MVPDs, public interest groups and Graham Media also raised concerns about possible collusion between Cox and the new Tegna outside the realm of retrans deals. The deal would lead to Cox and the new Tegna controlling all four major network affiliates in Jacksonville, said Graham, which owns WJXT Jacksonville. “Graham is concerned that granting the Transaction -- and permitting two massive investment firms to own or control all four Jacksonville major network affiliates” will raise “public interest harms.” Allowing “the combination of the financial interests of all the major network affiliates will consolidate an already highly consolidated Jacksonville market,” Graham said.

The FCC should explore the facts behind the deal through an administrative hearing, said the CWA groups and Common Cause and the United Church of Christ Media Justice Ministry. This deal presents “a special circumstance that absolutely precludes grant of the applications without further exploration in an evidentiary hearing,” said the unions. “The applications should be denied or referred to an administrative law judge for a hearing,” said Common Cause and UCC’s joint filing.

The unions and public interest groups challenged assertions from Standard that the deal would lead to increased local journalism.

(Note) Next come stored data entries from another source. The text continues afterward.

(** * Focus-on-hover editor contribution: terminal-hook ownership

    A shallow embedding of [src/vs/editor/contrib/focusOnHover/focusOnHover.ts].

    The class keeps one static array of live controllers and lets a single
    controller (the one that subscribed to the terminal service) own the
    per-terminal mouse-move hooks.  The JavaScript heap is modelled
    explicitly: controllers, [Map] objects and [IDisposable] subscriptions
    live in three stores and are named by their index, so that the aliasing
    performed by [dispose] ([otherInstance._terminalHooks = this._terminalHooks])
    is visible. *)

From Stdlib Require Import ZArith Lia.
From stdpp Require Import base option list gmap.

Set Default Proof Using "Type".

(** ** Heap values *)

(** An object reference: the index of the object in its store. *)
Abbreviation ref := nat.

(** The event a listener was attached to. *)
Inductive EventSource :=
  | EditorConfiguration (editor : ref)   (* editor.onDidChangeConfiguration *)
  | EditorMouseMove (editor : ref)       (* editor.onMouseMove *)
  | InstanceCreated                      (* terminals.onInstanceCreated *)
  | InstanceDisposed                     (* terminals.onInstanceDisposed *)
  | TerminalMouseMove (terminal : Z).    (* terminal.onMouseMove *)

(** The closure handed to the event; closures over [this] record it. *)
Inductive Listener :=
  | ConfigurationChanged (this : ref)    (* e => { if (e.contribInfo) ... } *)
  | OnEditorMouseMove (this : ref)       (* _ => this._onEditorMouseMove() *)
  | OnTerminalCreated (this : ref)       (* t => this._onTerminalCreated(t) *)
  | OnTerminalDisposed (this : ref)      (* t => this._onTerminalDisposed(t) *)
  | FocusTerminal.                       (* t => t.focus() *)

Global Instance EventSource_eq_dec : EqDecision EventSource.
Proof. solve_decision. Defined.

Global Instance Listener_eq_dec : EqDecision Listener.
Proof. solve_decision. Defined.

(** What a subscription call returns.  [dispose()] detaches the listener;
    the object itself stays reachable from whoever kept a reference. *)
Record IDisposable := mkDisposable {
  source : EventSource;
  listener : Listener;
  disposed : bool
}.

(** A JavaScript [Map] object.  It carries two independent tables: the
    entries reached through [has]/[get]/[set]/[delete]/[clear], and the
    ordinary own properties reached through bracket access [m[k]] and
    enumerated by [for (k in m)].  Property keys are the decimal strings of
    the numeric terminal ids, which are in bijection with the ids. *)
Record JsMap := mkJsMap {
  entries : gmap Z ref;
  props : gmap Z ref
}.

(** Fields of a controller.  [None] stands for both [undefined] and [null]:
    the source only ever tests these fields for truthiness or with
    [isNullOrUndefined]. *)
Record FocusOnHoverController := mkController {
  _editor : ref;
  _didChangeConfigurationHandler : option ref;
  _editorMouseMoveHandler : option ref;
  _terminalHooks : option ref;
  _terminalInstanceCreatedHandler : option ref;
  _terminalInstanceDisposedHandler : option ref
}.

(** The whole program state: the static registry, the three object stores
    and the two host services the class reads. *)
Record World := mkWorld {
  Instances : list ref;                       (* FocusOnHoverController.Instances *)
  controllers : list FocusOnHoverController;
  hookMaps : list JsMap;
  disposables : list IDisposable;
  focusOnHover : list bool;                   (* per editor: getConfiguration().contribInfo.focusOnHover *)
  terminalInstances : list Z                  (* _terminals.terminalInstances, by id *)
}.

Definition init : World := mkWorld [] [] [] [] [] [].

(** ** Field updates *)

Definition set_Instances (f : list ref → list ref) (w : World) : World :=
  mkWorld (f (Instances w)) (controllers w) (hookMaps w) (disposables w)
          (focusOnHover w) (terminalInstances w).

Definition set_controllers (f : list FocusOnHoverController → list FocusOnHoverController)
    (w : World) : World :=
  mkWorld (Instances w) (f (controllers w)) (hookMaps w) (disposables w)
          (focusOnHover w) (terminalInstances w).

Definition set_hookMaps (f : list JsMap → list JsMap) (w : World) : World :=
  mkWorld (Instances w) (controllers w) (f (hookMaps w)) (disposables w)
          (focusOnHover w) (terminalInstances w).

Definition set_disposables (f : list IDisposable → list IDisposable) (w : World) : World :=
  mkWorld (Instances w) (controllers w) (hookMaps w) (f (disposables w))
          (focusOnHover w) (terminalInstances w).

Definition set_focusOnHover (f : list bool → list bool) (w : World) : World :=
  mkWorld (Instances w) (controllers w) (hookMaps w) (disposables w)
          (f (focusOnHover w)) (terminalInstances w).

Definition set_terminalInstances (f : list Z → list Z) (w : World) : World :=
  mkWorld (Instances w) (controllers w) (hookMaps w) (disposables w)
          (focusOnHover w) (f (terminalInstances w)).

Definition with_editorMouseMoveHandler (v : option ref) (o : FocusOnHoverController) :=
  mkController (_editor o) (_didChangeConfigurationHandler o) v (_terminalHooks o)
               (_terminalInstanceCreatedHandler o) (_terminalInstanceDisposedHandler o).

Definition with_didChangeConfigurationHandler (v : option ref) (o : FocusOnHoverController) :=
  mkController (_editor o) v (_editorMouseMoveHandler o) (_terminalHooks o)
               (_terminalInstanceCreatedHandler o) (_terminalInstanceDisposedHandler o).

Definition with_terminalHooks (v : option ref) (o : FocusOnHoverController) :=
  mkController (_editor o) (_didChangeConfigurationHandler o) (_editorMouseMoveHandler o) v
               (_terminalInstanceCreatedHandler o) (_terminalInstanceDisposedHandler o).
(** A MAC in the table gains an observation, a new one is let in while there is
    room; ageing forgets the MACs gone stale. *)
Definition spec_step (H : gmap (list Z) (list obs)) (op : table_op) : gmap (list Z) (list obs) :=
  match op with
  | TObserve s owned now =>
      match H !! s_mac s with
      | Some h => <[s_mac s := h ++ [Obs s owned now]]> H
      | None => if (Z.of_nat (size H) <? REAC_DISCO_MAX)
                then <[s_mac s := [Obs s owned now]]> H else H
      end
  | TAge now => filter (λ kh, stale_history now kh.2 = false) H
  end.

Definition table_step (t : reac_disco_table) (op : table_op) : reac_disco_table :=
  match op with
  | TObserve s owned now => (reac_disco_table_observe t s owned now).1
  | TAge now => (reac_disco_table_age t now).1
  end.

(** The sightings a classifier produces have a width. *)
Definition op_ok (op : table_op) : Prop :=
  match op with TObserve s _ _ => 0 ≤ s_channels s | TAge _ => True end.

Definition macs (t : reac_disco_table) : list (list Z) := e_mac <$> t_e t.

Record refines (t : reac_disco_table) (H : gmap (list Z) (list obs)) : Prop := Refines {
  rf_nodup : NoDup (macs t);
  rf_dom : dom H =@{gset (list Z)} list_to_set (macs t);
  rf_room : t_n t ≤ REAC_DISCO_MAX;
  rf_entry : ∀ e, e ∈ t_e t → ∃ h, H !! e_mac e = Some h ∧ sums_up (e_mac e) h e
}.

Lemma refines_size t H : refines t H → Z.of_nat (size H) = t_n t.
Proof.
  intros R. rewrite <- (size_dom (D := gset (list Z)) H), (rf_dom _ _ R), size_list_to_set by apply R.
  unfold macs, t_n, zlen. by rewrite length_fmap.
Qed.

Lemma find_Some t mac i e :
  find t mac = Some (i, e) → t_e t !! i = Some e ∧ e_mac e = mac.
Proof. unfold find, index_of. intros Hf. apply list_find_Some in Hf. tauto. Qed.

Lemma find_None t mac : find t mac = None → mac ∉ macs t.
Proof.
  unfold find, index_of, macs. intros Hf%list_find_None Hin.
  apply list_elem_of_fmap in Hin as (e & -> & He). rewrite Forall_forall in Hf. by apply (Hf e).
Qed.

Lemma refines_absent t H mac : refines t H → mac ∉ macs t → H !! mac = None.
Proof.
  intros R Hm. apply not_elem_of_dom. rewrite (rf_dom _ _ R). by rewrite elem_of_list_to_set.
Qed.

Lemma insert_macs t i e e' :
  t_e t !! i = Some e → e_mac e' = e_mac e → e_mac <$> <[i := e']> (t_e t) = macs t.
Proof.
  intros Hi He. unfold macs. rewrite list_fmap_insert, He. apply list_insert_id.
  by rewrite list_lookup_fmap, Hi.
Qed.
(** A frame that carries the record parses as it, and both checksums verify. *)
Lemma headamp_carried frame ch param value :
  carries frame (headamp_block ch param value) →
  (let p := reac_ctrl_parse frame (zlen frame) in
   p_kind p = REAC_CTRL_HEADAMP ∧ p_ch p = ch ∧ p_param p = param ∧ p_value p = value) ∧
  reac_ctrl_checksum_verify frame = true ∧ reac_ctrl_headamp_record_verify frame = true.
Proof.
  intros Hc. destruct (headamp_block_facts ch param value) as (Hb & _ & Hsum & Hrec).
  set (b := headamp_block ch param value) in *.
  assert (Hrd : ∀ i, 0 ≤ i < 21 → b.[i] = (headamp_raw ch param value).[i])
    by (intros; by apply headamp_block_rd).
  destruct (parse_record frame b Hc) as (_ & _ & Hp); [by rewrite Hrd by lia..|].
  rewrite !Hrd in Hp by lia. replace (_ && _ && _) with true in Hp by reflexivity.
  split_and!; try apply Hp.
  - by apply (carries_verify frame b Hc).
  - unfold reac_ctrl_headamp_record_verify, HEADAMP_REC_OFF, HEADAMP_REC_LEN.
    rewrite <- (Z.add_0_r REAC_CTRL_BLOCK_OFF) at 1.
    rewrite !(carries_rd frame b _ Hc), !Hrd by lia.
    change ((_ || _ : bool)) with false.
    apply record_verify_iff. by rewrite (carries_slice frame b) by (done || lia).
Qed.

(** A head-amp command laid over a running frame changes only its type word
    and control block: addresses, counter, audio and end marker survive, the
    frame parses back as exactly that command, and both nested checksums (the
    DT1 record's inside the block's) verify; a parameter or value out of range
    is refused. *)
Theorem headamp_overlay (frame : list Z) (ch param value : Z) :
  50 ≤ zlen frame → frame.[12] = 0x88 → frame.[13] = 0x19 →
  match reac_ctrl_stamp_headamp frame ch param value with
  | None => headamp_args_ok param value = false
  | Some f' =>
      headamp_args_ok param value = true ∧ zlen f' = zlen frame ∧
      (∀ i, 0 ≤ i → i < 16 ∨ 50 ≤ i → f'.[i] = frame.[i]) ∧
      (let p := reac_ctrl_parse f' (zlen f') in
       p_kind p = REAC_CTRL_HEADAMP ∧ p_ch p = ch ∧ p_param p = param ∧ p_value p = value) ∧
      reac_ctrl_checksum_verify f' = true ∧ reac_ctrl_headamp_record_verify f' = true
  end.
Proof.
  intros Hl H12 H13. unfold reac_ctrl_stamp_headamp.
  destruct (headamp_args_ok param value) eqn:Ea; [|done]. cbn [negb].
  rewrite ctrl_stamp_headamp by done.
  pose proof (headamp_block_facts ch param value) as (Hb & _).
  set (f' := blit _ _ (headamp_block ch param value)). unfold REAC_CTRL_BLOCK_OFF in f'.
  assert (Hc : carries f' (headamp_block ch param value)).
  { unfold carries, REAC_CTRL_BLOCK_OFF. subst f'. split_and!; [zl|by rds..|].
    rewrite <- Hb at 1. apply slice_blit_in; zl. }
  destruct (headamp_carried f' ch param value Hc) as (Hp & Hv & Hr).
  split_and!; try done; try apply Hp.
  - subst f'. zl.
  - intros i Hi Ho. subst f'. rds. done.
Qed.

Lemma headamp_overlay_witness :
  let frame := reac_downstream_build [] 0 12 7 (zeros 6) in
  ∃ f', reac_ctrl_stamp_headamp frame 33 0 1 = Some f' ∧ reac_ctrl_checksum_verify f' = true.
Proof.
  intros frame.
  assert (Hl : zlen frame = 1492) by apply zlen_downstream_build.
  pose proof (headamp_overlay frame 33 0 1 ltac:(lia)) as H.
  destruct (reac_ctrl_stamp_headamp frame 33 0 1) as [f'|] eqn:E;
    [|unfold reac_ctrl_stamp_headamp in E; discriminate E].
  exists f'. split; [done|]. apply H; vm_compute; reflexivity.
Defined.
(* ===== verification/Grant.v ===== *)
(** * Grant: admitting a box and enrolling its channels

    Models [src/reac_grant.c]: the admission of an announced head-amp base and
    the enrolment sweep built from the operator's table. [None] is a -1 return. *)

From S2P Require Import Prelude CtrlBlk CtrlFrames HeadampTx.
Local Open Scope Z_scope.

Definition REAC_GRANT_MAX_WIDTH : Z := 40.
Definition REAC_GRANT_SWEEP_MAX : Z := REAC_GRANT_SWEEP_LEN REAC_GRANT_MAX_WIDTH.
(** The last head-amp slot, 0x2f. *)
Definition REAC_HEADAMP_CEILING : Z := REAC_HEADAMP_MAX_CH - 1.

Record reac_grant_alloc := GrantAlloc { ga_base : Z; ga_width : Z }.

Definition reac_grant_alloc_fits (base width : Z) : bool :=
  if (width <=? 0) || (REAC_GRANT_MAX_WIDTH <? width) then false
  else if base <? 0 then false
  else base + width - 1 <=? REAC_HEADAMP_CEILING.

Definition reac_grant_allocate (base in_ch : Z) : option reac_grant_alloc :=
  if (in_ch <=? 0) || (REAC_GRANT_MAX_WIDTH <? in_ch) then None
  else if negb (reac_grant_alloc_fits base in_ch) then None
  else Some (GrantAlloc (u8 base) (u8 in_ch)).

Definition reac_grant_headamp_value (tx : option reac_headamp_tx) (ch param : Z) : Z :=
  reac_headamp_tx_effective tx ch param.

(** The [values] array, filled by the two nested loops. *)
Definition grant_values (alloc : reac_grant_alloc) (tx : option reac_headamp_tx) : list Z :=
  mjoin ((λ c, (λ p, reac_grant_headamp_value tx (u8 (ga_base alloc + c)) p)
                 <$> zseq 0 REAC_HEADAMP_NPARAMS) <$> zseq 0 (ga_width alloc)).

Definition reac_grant_build_sweep (max : Z) (alloc : reac_grant_alloc)
    (tx : option reac_headamp_tx) : option (list (list Z)) :=
  let w := ga_width alloc in
  if negb (reac_grant_alloc_fits (ga_base alloc) w) then None
  else if (w <=? 0) || (REAC_GRANT_MAX_WIDTH <? w) then None
  else reac_ctrl_build_grant_sweep max (ga_base alloc) w (grant_values alloc tx).

(** * Properties *)

Lemma alloc_fits_iff base width :
  reac_grant_alloc_fits base width = true ↔ 1 ≤ width ≤ 40 ∧ 0 ≤ base ∧ base + width ≤ 48.
Proof.
  unfold reac_grant_alloc_fits, REAC_GRANT_MAX_WIDTH, REAC_HEADAMP_CEILING, REAC_HEADAMP_MAX_CH.
  split_ifs; lia.
Qed.

Lemma grant_values_at alloc tx c p :
  0 ≤ c < ga_width alloc → 0 ≤ p < 3 →
  (grant_values alloc tx).[c * 3 + p] = reac_grant_headamp_value tx (u8 (ga_base alloc + c)) p.
Proof.
  intros Hc Hp. unfold rd, grant_values.
  replace (Z.to_nat (c * 3 + p)) with (3 * Z.to_nat c + Z.to_nat p)%nat by lia.
  rewrite lookup_triples by (done || lia). unfold zseq. rewrite lookup_seqZ_lt by lia. simpl.
  assert (p = 0 ∨ p = 1 ∨ p = 2) as [-> | [-> | ->]] by lia;
    simpl; by replace (0 + Z.of_nat (Z.to_nat c)) with c by lia.
Qed.

Lemma args_ok_param_value p v : headamp_args_ok p v = param_value_ok p v.
Proof. reflexivity. Qed.

(** A table, or its absence, whose every scene value the record accepts. *)
Definition view_ok (view : option reac_headamp_tx) : Prop :=
  ∀ c p, 0 ≤ c < 48 → 0 ≤ p < 3 → headamp_args_ok p (reac_headamp_tx_effective view c p) = true.

Lemma view_ok_none : view_ok None.
Proof. intros c p _ Hp. assert (p = 0 ∨ p = 1 ∨ p = 2) as [-> | [-> | ->]] by lia; done. Qed.

Lemma view_ok_refines t I : tx_refines t I → view_ok (Some t).
Proof.
  intros HI c p Hc Hp. rewrite args_ok_param_value.
  by destruct (effective_scene t I c p HI Hc Hp) as (-> & Hok & _).
Qed.

(** The sweep of an admitted box is complete. *)
Lemma build_sweep_ok view base w :
  view_ok view → reac_grant_alloc_fits base w = true →
  ∃ rows, reac_grant_build_sweep REAC_GRANT_SWEEP_MAX (GrantAlloc base w) view = Some rows ∧
    zlen rows = 8 + 3 * w ∧ Forall row_closed rows ∧
    (∀ c p, 0 ≤ c < w → 0 ≤ p < 3 →
       rows !! Z.to_nat (if c =? 0 then 1 + p else 8 + 3 * c + p) =
         Some (groupa_row (base + c) p (reac_headamp_tx_effective view (base + c) p))) ∧
    (∀ i, 0 ≤ i < 6 → rows !! Z.to_nat (5 + i) = reac_ctrl_identity_poll_block i).
Proof.
  intros Hview Hfit. pose proof (proj1 (alloc_fits_iff _ _) Hfit) as (Hw & Hb & Hbw).
  set (a := GrantAlloc base w).
  assert (Hval : ∀ c p, 0 ≤ c < w → 0 ≤ p < 3 →
    (grant_values a view).[c * 3 + p] = reac_headamp_tx_effective view (base + c) p).
  { intros c p Hc Hp. rewrite grant_values_at by done. unfold reac_grant_headamp_value.
    simpl. by rewrite u8_small by lia. }
  destruct (grant_sweep_rows REAC_GRANT_SWEEP_MAX base w (grant_values a view))
    as (rows & Hrows & Hlen & Hcl & Hch & Hgb); [done|lia|lia|vm_compute (REAC_GRANT_SWEEP_MAX); lia| |].
  { intros c p Hc Hp. rewrite Hval by done. apply Hview; lia. }
  exists rows. split_and!; try done.
  - unfold reac_grant_build_sweep. simpl. rewrite Hfit. simpl.
    replace (_ || _) with false by (unfold REAC_GRANT_MAX_WIDTH; lia). done.
  - intros c p Hc Hp. rewrite Hch by done. by rewrite Hval.
Qed.

(** Admission and enrolment. A box is admitted exactly when it has 1 to 40
    inputs and the slots it announces lie inside the 48 of the head-amp space,
    at the base it announced and no other. For an admitted box the sweep is
    complete: 8 + 3w rows, every one closing its checksum, carrying for each
    input its phantom, pad and sensitivity record in the desk's order with the
    value the scene replay carries, and the six group-B rows between the first
    channel and the rest; a sensitivity the operator left alone is never zero,
    which is what makes the box enrol the channel. *)
Theorem grant_enrols (ops : list tx_op) (base in_ch : Z) :
  Forall tx_op_typed ops →
  let t := tx_state ops in
  match reac_grant_allocate base in_ch with
  | None => ¬ (1 ≤ in_ch ≤ 40 ∧ 0 ≤ base ∧ base + in_ch ≤ 48)
  | Some a =>
      ga_base a = base ∧ ga_width a = in_ch ∧ 1 ≤ in_ch ≤ 40 ∧ 0 ≤ base ∧ base + in_ch ≤ 48 ∧
      ∃ rows, reac_grant_build_sweep REAC_GRANT_SWEEP_MAX a (Some t) = Some rows ∧
        zlen rows = REAC_GRANT_SWEEP_LEN in_ch ∧ Forall row_closed rows ∧
        (∀ c p, 0 ≤ c < in_ch → 0 ≤ p < 3 →
           rows !! Z.to_nat (if c =? 0 then 1 + p else 8 + 3 * c + p) =
             Some (groupa_row (base + c) p (reac_headamp_tx_effective (Some t) (base + c) p))) ∧
        (∀ i, 0 ≤ i < 6 → rows !! Z.to_nat (5 + i) = reac_ctrl_identity_poll_block i) ∧
        (∀ c, 0 ≤ c < in_ch → (t_set t).[cell (base + c) REAC_HEADAMP_SENS] = 0 →
           reac_headamp_tx_effective (Some t) (base + c) REAC_HEADAMP_SENS = 0x20)
  end.
Proof.
  intros Hops t. destruct (tx_state_refines ops Hops) as [I HI]. fold t in HI.
  unfold reac_grant_allocate. destruct (_ || _) eqn:E;
    [unfold REAC_GRANT_MAX_WIDTH in E; lia|clear E].
  destruct (reac_grant_alloc_fits base in_ch) eqn:Hfit; simpl.
  2: { intros Hr. apply alloc_fits_iff in Hr. congruence. }
  pose proof (proj1 (alloc_fits_iff _ _) Hfit) as (Hw & Hb & Hbw).
  rewrite !u8_small by lia. split_and!; try (done || lia).
  destruct (build_sweep_ok (Some t) base in_ch) as (rows & Hrows & Hlen & Hcl & Hch & Hgb);
    [by apply (view_ok_refines t I)|done|].
  exists rows. split_and!; try done.
  - unfold REAC_GRANT_SWEEP_LEN. lia.
  - intros c Hc Hs. unfold reac_headamp_tx_effective. rewrite Hs. by rewrite andb_false_r.
Qed.

Lemma grant_enrols_witness :
  Forall tx_op_typed [OpSet 33 0 1] ∧
  ∃ a rows, reac_grant_allocate 32 16 = Some a ∧
    reac_grant_build_sweep 128 a (Some (tx_state [OpSet 33 0 1])) = Some rows ∧ zlen rows = 56.
Proof.
  assert (H : Forall tx_op_typed [OpSet 33 0 1]) by (repeat constructor; done).
  split; [done|]. pose proof (grant_enrols [OpSet 33 0 1] 32 16 H) as Hg. cbv zeta in Hg.
  destruct (reac_grant_allocate 32 16) as [a|]; [|exfalso; apply Hg; lia].
  destruct Hg as (_ & _ & _ & _ & _ & rows & Hrows & Hlen & _).
  by exists a, rows.
Defined.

As investment funds rather than media organizations, Standard and Apollo are incentivized to reduce costs by cutting jobs, said the CWA groups. The FCC should “pay particular attention to the damage that grant of these applications would cause to the labor market in TEGNA cities as well as throughout the country.” said the unions. “The cutting of potentially half the resources available to local stations cannot possibly enhance the Commission’s goals to promote localism,” said Common Cause and the UCC. Standard sent a memo to Tegna employees last week saying the company doesn’t intend to cut newsroom jobs.

The FCC should reexamine the UHF discount and the national ownership cap, and overturn a ruling by the previous FCC on the standing of public interest groups (see 1909160065), said Common Cause, UCC and the unions. The FCC said in a 2017 decision that organizations such as Common Cause have to demonstrate they have members who are viewers in relevant markets in a transaction to have standing. The agency “must correct” the implication “that the failure of an organization party-in-interest that is asserting associational standing to file affidavits in every market impacted by a transaction somehow impairs its rights to file in the markets where it does submit affidavits,” the joint filing said.